Saturday, March 23, 2002 11:25:50 AM

Post# of 168
>>> Prepare for Interest Rates going UP!!...

WEEKLY UPDATE FOR: March 23, 2002 by Bob Bose...

Prior Week in Review:

Financial Market Highlights:
============================

                        03/22/02     03/15/02     %Change 

S&P 500 1,148.70 1,166.16 -1.50%
Dow Jones 10,427.67 10,607.23 -1.69%
NASD Comp 1,851.39 1,868.30 -.91%
Russell 2000 502.39 499.12 +.66%
SOX Index 590.42 594.19 -.63%
Value Line 376.34 376.52 -.05%
MS Growth 598.91 600.44 -.26%
MS Cyclical 571.74 591.03 -3.26%
T - Bill 1.80% 1.82% -2 BP
Long Bond 5.81% 5.78% +3 BP
Gold - Oz-Near Month $297.60 $290.10 +$7.50
Silver - Oz-Near Month $4.54 $4.49 +$.05



Economic News:
==============

Another Week Of Data Supporting Our Forecast
Recovery Underway - But Likely Softens After Spurt
Outlook For Financial Assets Remains Positive


*Trade Deficit rose to $28.5 billion in January

*FOMC leaves rates unchanged - Removes bias

*February Housing Starts rose +2.8% to 1.769 million
Highest annualized rate since December 1998

*February Housing Permits rose +1.8% after Jan +4.1%

*Jobless Claims fell -12,000 to 371,000 - Four Week
Moving Average rose +2,500 to 379,000

*February Consumer Prices rose +.2% - Ex volatile
Food and Energy +.3%

*Leading Index in February unchanged - Coincident +.2%
Lagging -.3% - Coincident/Lagging Ratio Up - See below

*Philadelphia FRB Index somewhat soft


Most of last week's reports were fairly good, and
supportive of our outlook that it won't be a straight
line recovery. What appears to be increasingly
likely is a stronger initial surge than we had origianlly
expected, and then a slowing - which we had forecast.
As we have repeatedly stated, this is not a bad
outlook for financial assets.

To no one's surprise, the Federal Open Market Committee
(FOMC) left interest rates unchanged last week, and as
most of us expected, they removed their official
bias toward lower rates. In their official view, the
risks are now equal between recovery and a slip back
toward recession. Practically, though, the risk is to
the upside, but an institution like the FRB simply doesn't
do an abrupt "180".

In our view, the most likely scenario is a rate increase
at the May meeting, perhaps a half point. Or, alternatively,
a quarter point with an official risk assessment (bias) to
the upside. The "driver" for such a decision should be
fairly strong first quarter GDP. But, if we are right,
then the policy issues get more interesting.
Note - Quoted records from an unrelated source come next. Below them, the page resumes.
(* ===== verification/BrocadeCli.v ===== *)
(** Read-only capture over SSH ([src/brocadecli]): the commands of the profile
    resolved for a target, the collection loop over any runner, the production
    runner with its cached connections, and the bundle built from a collection. *)
From S2P Require Import Prelude GoStrings GoPath GoTime EvidenceBundle.
From Stdlib Require Import Ascii.

Local Open Scope Z_scope.

Record BrocadeTarget : Type := {
  bt_SwitchName : string;
  bt_Host : string;
  bt_Username : string;
  bt_FabricRole : string;
  bt_FID : option Z;
  bt_SSHKeyPath : string;
  bt_PortRange : string;
  bt_Notes : string;
}.

(** ** Commands *)

Record resolvedCommand : Type := {
  rc_id : string;
  rc_exec : string;
  rc_filename : string;
}.

(** [";|&`$><\n\r"]. *)
Definition shellMetaChars : string :=
  ";|&`$><" +:+ str [chr 10; chr 13].

Inductive CollectError : Type :=
| NoRunner
| NoTargets
| EmptyExec
| UnsafeExec (exec : string)
| EmptyProfile
| ProfileError (e : BundleError)
| CommandFailed (cmd switch : string).

Definition assertSafeExec (exec : string) : result CollectError unit :=
  if String.eqb (TrimSpace exec) "" then Err EmptyExec
  else if ContainsAny exec shellMetaChars then Err (UnsafeExec exec)
  else Ok tt.

Definition effective_port_range (target : BrocadeTarget) : string :=
  let portRange := TrimSpace (bt_PortRange target) in
  if String.eqb portRange "" then DefaultPortRange else portRange.

Definition resolve_command (portRange : string) (out : list resolvedCommand) (pc : profileCommand)
    : result CollectError (list resolvedCommand) :=
  let exec := ReplaceAll (pc_Exec pc) "{port_range}" portRange in
  _ ← assertSafeExec exec;
  mret (out ++ [{| rc_id := pc_ID pc; rc_exec := exec; rc_filename := pc_Filename pc |}]).

Definition resolveProfileCommands (target : BrocadeTarget) : result CollectError (list resolvedCommand) :=
  match ProfileCommands with
  | Err e => Err (ProfileError e)
  | Ok [] => Err EmptyProfile
  | Ok profile => fold_result (resolve_command (effective_port_range target)) [] profile
  end.

(** ** Runners *)

Record CommandResult : Type := {
  cr_Stdout : buf;
  cr_Stderr : buf;
  cr_ExitCode : Z;
  cr_TimedOut : bool;
  cr_Started : GoTime;
  cr_Elapsed : Duration;
  cr_Err : option string;
}.

(** The interface: a runner with state [R] runs an already resolved command. *)
Definition CommandRunner (R : Type) : Type := BrocadeTarget -> string -> M R CommandResult.

(** What the collection relies on: a transport error never comes with the exit
    code of a successful command. *)
Class RunnerLaw {R} (run : CommandRunner R) : Prop :=
  runner_error_code : forall target exec s,
    cr_Err (fst (run target exec s)) <> None -> cr_ExitCode (fst (run target exec s)) <> 0.

(** A runner that also records what it is asked to run. *)
Definition recorder {R} (run : CommandRunner R) : CommandRunner (R * list (BrocadeTarget * string)) :=
  fun target exec s =>
    let '(res, r) := run target exec (fst s) in (res, (r, snd s ++ [(target, exec)])).

(** ** Collection *)

Record CollectOptions : Type := {
  co_ContinueOnError : option bool;
  co_CollectedAt : GoTime;
}.

Record LogEntry : Type := {
  le_Host : string;
  le_SwitchName : string;
  le_CommandID : string;
  le_Started : GoTime;
  le_Finished : GoTime;
  le_ExitCode : Z;
  le_TimedOut : bool;
  le_Included : bool;
  le_StderrSummary : string;
  le_Note : string;
}.

Definition stderrSummaryMax : nat := 200.
Definition summarizeStderr (stderr : buf) : string :=
  let s := TrimSpace (text_of stderr) in
  let s := ReplaceAll s (str [chr 10]) " " in
  if (stderrSummaryMax <? String.length s)%nat
  then String.substring 0 stderrSummaryMax s +:+ "…" else s.

(** One line of [CollectionLog.String]; [quote] is the verb [%q]. *)
Definition log_line (quote : string -> string) (e : LogEntry) : string :=
  "[" +:+ status_text (le_ExitCode e) (le_TimedOut e) +:+ "] " +:+ le_SwitchName e +:+ " ("
  +:+ le_Host e +:+ ") " +:+ le_CommandID e +:+ " -> "
  +:+ (if le_Included e then "included" else "excluded")
  +:+ (if String.eqb (le_StderrSummary e) "" then "" else " stderr=" +:+ quote (le_StderrSummary e))
  +:+ (if String.eqb (le_Note e) "" then "" else " note=" +:+ quote (le_Note e))
  +:+ str [chr 10].
Definition CollectionLog_String (quote : string -> string) (l : list LogEntry) : string :=
  Join (map (log_line quote) l) "".

Definition result_ok (r : CommandResult) : bool :=
  match cr_Err r with None => true | Some _ => false end
  && (cr_ExitCode r =? 0) && negb (cr_TimedOut r)
  && negb (String.eqb (TrimSpace (text_of (cr_Stdout r))) "").

Definition log_entry (target : BrocadeTarget) (cmd : resolvedCommand) (r : CommandResult) : LogEntry :=
  {| le_Host := bt_Host target; le_SwitchName := bt_SwitchName target; le_CommandID := rc_id cmd;
     le_Started := cr_Started r; le_Finished := cr_Started r + cr_Elapsed r;
     le_ExitCode := cr_ExitCode r; le_TimedOut := cr_TimedOut r; le_Included := result_ok r;
     le_StderrSummary := summarizeStderr (cr_Stderr r); le_Note := default "" (cr_Err r) |}.

Definition capture (target : BrocadeTarget) (cmd : resolvedCommand) (collectedAt : GoTime)
    (r : CommandResult) : CommandCapture :=
  {| cc_SwitchName := bt_SwitchName target; cc_FabricRole := bt_FabricRole target;
     cc_Command := rc_id cmd; cc_Filename := rc_filename cmd; cc_Stdout := cr_Stdout r;
     cc_Stderr := cr_Stderr r; cc_ExitCode := cr_ExitCode r; cc_TimedOut := cr_TimedOut r;
     cc_CollectedAt := collectedAt |}.

Section Collect.
Context {R : Type} (run : CommandRunner R) (continueOnError : bool) (collectedAt : GoTime).

(** What the loops have gathered, and the error that ended them. *)
Record gathered : Type := {
  ga_captures : list CommandCapture;
  ga_log : list LogEntry;
  ga_error : option CollectError;
}.

Fixpoint collect_commands (target : BrocadeTarget) (cmds : list resolvedCommand) (g : gathered)
    : M R gathered :=
  match cmds with
  | [] => mret g
  | cmd :: rest =>
      result ← run target (rc_exec cmd);
      let log := ga_log g ++ [log_entry target cmd result] in
      if negb (result_ok result) && negb continueOnError then
        mret {| ga_captures := ga_captures g; ga_log := log;
                ga_error := Some (CommandFailed (rc_id cmd) (bt_SwitchName target)) |}
      else
        collect_commands target rest
          {| ga_captures := ga_captures g ++ [capture target cmd collectedAt result];
             ga_log := log; ga_error := None |}
  end.

Fixpoint collect_targets (targets : list BrocadeTarget) (g : gathered) : M R gathered :=
  match targets with
  | [] => mret g
  | target :: rest =>
      match resolveProfileCommands target with
      | Err e => mret {| ga_captures := []; ga_log := ga_log g; ga_error := Some e |}
      | Ok commands =>
          g' ← collect_commands target commands g;
          match ga_error g' with
          | Some _ => mret g'
          | None => collect_targets rest g'
          end
      end
  end.
End Collect.

Definition no_captures : gathered := {| ga_captures := []; ga_log := []; ga_error := None |}.
Definition collect_refused (e : CollectError) : gathered :=
  {| ga_captures := []; ga_log := []; ga_error := Some e |}.

Definition Collect {R} (runner : option (CommandRunner R)) (now : GoTime)
    (targets : list BrocadeTarget) (opts : CollectOptions) : M R gathered :=
  match runner, targets with
  | None, _ => mret (collect_refused NoRunner)
  | _, [] => mret (collect_refused NoTargets)
  | Some run, _ =>
      let collectedAt := if IsZero (co_CollectedAt opts) then now else co_CollectedAt opts in
      collect_targets run (default true (co_ContinueOnError opts)) collectedAt targets no_captures
  end.

(** ** Collection into a bundle *)

Definition target_meta (t : BrocadeTarget) : SwitchMeta :=
  {| sm_SwitchName := bt_SwitchName t; sm_FID := bt_FID t; sm_WWN := ""; sm_DomainID := None;
     sm_Model := ""; sm_Notes := bt_Notes t |}.

Inductive CollectBundleError : Type :=
| CollectFailed (e : CollectError)
| BuildFailed (e : BundleError).

Section Bundle.
Context (sha256 : buf -> buf) (marshal_manifest : Manifest -> result string buf)
        (marshal_summary : Summary -> result string buf) (zip_write : list zip_entry -> result string buf).

Definition CollectBundle {R} (runner : option (CommandRunner R)) (now now' : GoTime)
    (targets : list BrocadeTarget) (opts : CollectOptions)
    : M R (result CollectBundleError BuildResult * list LogEntry) :=
  g ← Collect runner now targets opts;
  match ga_error g with
  | Some e => mret (Err (CollectFailed e), ga_log g)
  | None =>
      let collectedAt := if IsZero (co_CollectedAt opts) then now' else co_CollectedAt opts in
      let res := BuildEvidenceBundle sha256 marshal_manifest marshal_summary zip_write now' (ga_captures g)
        {| bo_CollectionMethod := CollectionMethodAgent; bo_FabricRole := "";
           bo_CustomerSupplied := false; bo_CollectedAt := collectedAt;
           bo_SwitchMeta := map target_meta targets;
           bo_Collector := "filterrex_agent_brocade_ssh" |} in
      mret (wrap_err BuildFailed res, ga_log g)
  end.
End Bundle.

(** ** The production runner *)

Record SSHRunnerConfig : Type := {
  sc_KnownHostsPath : string;
  sc_ConnectTimeout : Duration;
  sc_CommandTimeout : Duration;
  sc_Port : Z;
}.

(** An established connection: where it goes and as whom. *)
Record Client : Type := {
  cl_addr : string;
  cl_user : string;
  cl_key : buf;
}.

(** How the session of one command ends: it cannot be opened, the context
    expires, or [session.Run] returns. *)
Inductive run_error : Type := RunOk | ExitError (code : Z) | RunError (e : string).
Inductive session : Type :=
| SessionError (e : string)
| SessionTimeout (stdout stderr : buf)
| SessionDone (stdout stderr : buf) (err : run_error).

Record sshRunner : Type := {
  ss_cfg : SSHRunnerConfig;
  ss_clients : gmap string Client;
  ss_tick : nat;
}.

Section SSH.
(** Key files, the SSH library and the clock, by step. *)
Context (ReadKey : nat -> string -> result string buf) (ParsePrivateKey : buf -> bool).
Context (Dial : nat -> Client -> option string) (open_session : nat -> Client -> string -> session).
Context (close_client : nat -> Client -> option string) (clock : nat -> GoTime).
Context (knownhosts_New : string -> option string).

Definition NewSSHRunner (cfg : SSHRunnerConfig) : result string sshRunner :=
  if String.eqb (TrimSpace (sc_KnownHostsPath cfg)) "" then
    Err "KnownHostsPath is required for the SSH runner (host-key verification is mandatory)"
  else match knownhosts_New (sc_KnownHostsPath cfg) with
       | Some e => Err ("load known_hosts: " +:+ e)
       | None =>
           let or_zero (x d : Z) := if x =? 0 then d else x in
           Ok {| ss_cfg := {| sc_KnownHostsPath := sc_KnownHostsPath cfg;
                              sc_ConnectTimeout := or_zero (sc_ConnectTimeout cfg) (10 * Second);
                              sc_CommandTimeout := or_zero (sc_CommandTimeout cfg) (30 * Second);
                              sc_Port := or_zero (sc_Port cfg) 22 |};
                 ss_clients := ∅; ss_tick := 0 |}
       end.

(** [net.JoinHostPort]. *)
Definition JoinHostPort (host : string) (port : Z) : string :=
  if Contains host ":" then "[" +:+ host +:+ "]:" +:+ pretty port else host +:+ ":" +:+ pretty port.

Definition ssh_next (r : sshRunner) : sshRunner :=
  {| ss_cfg := ss_cfg r; ss_clients := ss_clients r; ss_tick := S (ss_tick r) |}.

Definition ssh_client (target : BrocadeTarget) : M sshRunner (result string Client) := fun r =>
  match ss_clients r !! bt_Host target with
  | Some c => (Ok c, r)
  | None =>
      match ReadKey (ss_tick r) (bt_SSHKeyPath target) with
      | Err e => (Err ("read ssh key: " +:+ e), ssh_next r)
      | Ok key =>
          if negb (ParsePrivateKey key) then
            (Err ("parse ssh key for host " +:+ bt_Host target +:+ ": invalid private key"), ssh_next r)
          else
            let c := {| cl_addr := JoinHostPort (bt_Host target) (sc_Port (ss_cfg r));
                        cl_user := bt_Username target; cl_key := key |} in
            match Dial (ss_tick r) c with
            | Some e => (Err ("ssh dial " +:+ cl_addr c +:+ ": " +:+ e), ssh_next r)
            | None => (Ok c, {| ss_cfg := ss_cfg r; ss_clients := <[bt_Host target := c]> (ss_clients r);
                                ss_tick := S (ss_tick r) |})
            end
      end
  end.

(** The deferred assignment to [Elapsed] runs after the result has been copied
    out, so the result carries a zero duration. *)
Definition ssh_result (started : GoTime) (stdout stderr : buf) (code : Z) (timedOut : bool)
    (err : option string) : CommandResult :=
  {| cr_Stdout := stdout; cr_Stderr := stderr; cr_ExitCode := code; cr_TimedOut := timedOut;
     cr_Started := started; cr_Elapsed := 0; cr_Err := err |}.

Definition timeout_mark : buf := buf_of (str [chr 10] +:+ "[filterrex] command timed out").

Definition ssh_Run : CommandRunner sshRunner := fun target exec =>
  started ← gets (fun r => clock (ss_tick r));
  client ← ssh_client target;
  match client with
  | Err e => mret (ssh_result started [] [] (-1) false (Some e))
  | Ok c =>
      s ← gets (fun r => open_session (ss_tick r) c exec);
      _ ← modify ssh_next;
      mret match s with
           | SessionError e =>
               ssh_result started [] [] (-1) false
                 (Some ("open ssh session on " +:+ bt_Host target +:+ ": " +:+ e))
           | SessionTimeout out err => ssh_result started out (err ++ timeout_mark) (-1) true None
           | SessionDone out err RunOk => ssh_result started out err 0 false None
           | SessionDone out err (ExitError code) => ssh_result started out err code false None
           | SessionDone out err (RunError e) => ssh_result started out err (-1) false (Some e)
           end
  end.

(** Closing visits the connections in the order of the map. *)
Fixpoint close_clients (hosts : list string) (firstErr : option string)
    : M sshRunner (option string) :=
  match hosts with
  | [] => mret firstErr
  | h :: rest => fun r =>
      match ss_clients r !! h with
      | None => close_clients rest firstErr r
      | Some c =>
          let err := close_client (ss_tick r) c in
          let first := match firstErr with Some e => Some e | None => err end in
          close_clients rest first
            {| ss_cfg := ss_cfg r; ss_clients := delete h (ss_clients r); ss_tick := S (ss_tick r) |}
      end
  end.
Definition ssh_Close : M sshRunner (option string) := fun r =>
  close_clients (map fst (map_to_list (ss_clients r))) None r.
End SSH.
If the leading indicators are right, then our "slowdown
after spurt" scenario should play out. If true, then
the FOMC will certainly not want to "reinforce" a slowdown
outlook by raising rates too aggressively. While they deny
it, they do take the financial markets into account, and
an agressive rate policy as the second quarter slows would
raise fears of a "double dip" back into recession. Clearly
there is a lot of time until the early May meeting, but
some increase at that meeting is virtually guaranteed -
in my opinion.

After that it depends upon the data. If the FOMC raises
rates a quarter point in May, they can just continue to do
so for a while, without, in my opinion, raising the risk of
a slip back into recession. The real problem will arise if
productivity data worsens, or price increases accelerate.
But for now the outlook remains positive.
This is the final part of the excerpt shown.